Your goal: Nothing but the lines from the top of the following entries through the line with "unfold int32_max in Hn." should be printed, exactly as they are.

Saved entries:
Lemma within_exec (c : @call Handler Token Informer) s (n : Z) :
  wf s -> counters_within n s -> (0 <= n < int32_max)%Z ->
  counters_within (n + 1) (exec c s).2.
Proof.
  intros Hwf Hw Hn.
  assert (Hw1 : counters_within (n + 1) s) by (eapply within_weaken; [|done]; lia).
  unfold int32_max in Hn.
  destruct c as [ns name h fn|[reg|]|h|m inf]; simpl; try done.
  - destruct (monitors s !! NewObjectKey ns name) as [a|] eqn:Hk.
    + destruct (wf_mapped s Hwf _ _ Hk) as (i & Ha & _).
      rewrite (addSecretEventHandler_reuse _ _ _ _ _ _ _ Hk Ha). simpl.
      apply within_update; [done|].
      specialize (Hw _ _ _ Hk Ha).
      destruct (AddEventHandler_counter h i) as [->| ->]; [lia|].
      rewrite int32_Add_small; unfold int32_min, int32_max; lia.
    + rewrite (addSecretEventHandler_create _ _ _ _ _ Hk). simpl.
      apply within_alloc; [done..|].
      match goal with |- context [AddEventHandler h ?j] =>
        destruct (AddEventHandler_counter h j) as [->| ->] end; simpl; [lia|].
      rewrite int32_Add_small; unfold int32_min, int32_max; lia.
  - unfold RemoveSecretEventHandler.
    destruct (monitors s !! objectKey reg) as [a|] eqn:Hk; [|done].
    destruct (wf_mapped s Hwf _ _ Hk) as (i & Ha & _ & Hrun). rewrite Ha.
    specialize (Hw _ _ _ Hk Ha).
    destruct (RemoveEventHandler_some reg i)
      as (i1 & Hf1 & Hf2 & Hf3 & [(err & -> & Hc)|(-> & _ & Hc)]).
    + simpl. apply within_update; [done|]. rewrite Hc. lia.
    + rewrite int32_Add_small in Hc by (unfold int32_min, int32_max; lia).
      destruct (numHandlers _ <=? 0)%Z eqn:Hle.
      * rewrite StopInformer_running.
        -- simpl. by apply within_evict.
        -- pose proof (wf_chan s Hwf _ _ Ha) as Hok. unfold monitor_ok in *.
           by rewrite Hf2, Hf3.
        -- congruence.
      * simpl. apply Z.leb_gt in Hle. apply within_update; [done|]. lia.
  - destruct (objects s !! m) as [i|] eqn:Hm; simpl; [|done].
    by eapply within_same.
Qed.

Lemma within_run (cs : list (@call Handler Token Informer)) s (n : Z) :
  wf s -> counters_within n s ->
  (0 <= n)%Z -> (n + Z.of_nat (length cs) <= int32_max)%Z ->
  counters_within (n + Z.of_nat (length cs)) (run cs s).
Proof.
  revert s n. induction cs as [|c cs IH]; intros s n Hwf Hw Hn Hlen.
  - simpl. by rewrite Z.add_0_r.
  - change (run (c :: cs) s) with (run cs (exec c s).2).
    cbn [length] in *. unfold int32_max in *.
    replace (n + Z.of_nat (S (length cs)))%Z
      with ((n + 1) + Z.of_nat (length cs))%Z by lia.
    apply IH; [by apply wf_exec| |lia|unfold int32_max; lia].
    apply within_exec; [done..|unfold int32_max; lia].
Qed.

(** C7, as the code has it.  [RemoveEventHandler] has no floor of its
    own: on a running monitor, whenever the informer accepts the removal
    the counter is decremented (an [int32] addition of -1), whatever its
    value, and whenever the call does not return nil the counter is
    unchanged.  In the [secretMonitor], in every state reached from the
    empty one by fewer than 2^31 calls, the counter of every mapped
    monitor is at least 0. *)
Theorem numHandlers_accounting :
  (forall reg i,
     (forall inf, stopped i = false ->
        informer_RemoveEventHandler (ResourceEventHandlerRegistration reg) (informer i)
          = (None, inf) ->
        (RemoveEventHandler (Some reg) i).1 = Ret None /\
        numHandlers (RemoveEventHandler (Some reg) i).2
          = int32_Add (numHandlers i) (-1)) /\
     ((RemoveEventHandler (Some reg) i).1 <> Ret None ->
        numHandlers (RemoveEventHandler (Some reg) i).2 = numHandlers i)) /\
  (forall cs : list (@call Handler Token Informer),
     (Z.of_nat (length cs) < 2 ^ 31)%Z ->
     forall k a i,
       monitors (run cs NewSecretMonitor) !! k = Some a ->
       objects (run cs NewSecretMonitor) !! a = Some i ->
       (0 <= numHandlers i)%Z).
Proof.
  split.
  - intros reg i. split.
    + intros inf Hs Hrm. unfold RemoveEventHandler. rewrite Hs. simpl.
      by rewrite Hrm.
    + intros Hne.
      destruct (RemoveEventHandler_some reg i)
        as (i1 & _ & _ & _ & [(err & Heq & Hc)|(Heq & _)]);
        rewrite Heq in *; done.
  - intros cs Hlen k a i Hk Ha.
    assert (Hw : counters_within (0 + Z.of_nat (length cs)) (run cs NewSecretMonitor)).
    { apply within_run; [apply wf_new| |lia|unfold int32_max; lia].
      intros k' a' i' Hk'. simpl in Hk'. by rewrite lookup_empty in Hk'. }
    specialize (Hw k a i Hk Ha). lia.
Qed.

Response box:
Lemma within_exec (c : @call Handler Token Informer) s (n : Z) :
  wf s -> counters_within n s -> (0 <= n < int32_max)%Z ->
  counters_within (n + 1) (exec c s).2.
Proof.
  intros Hwf Hw Hn.
  assert (Hw1 : counters_within (n + 1) s) by (eapply within_weaken; [|done]; lia).
  unfold int32_max in Hn.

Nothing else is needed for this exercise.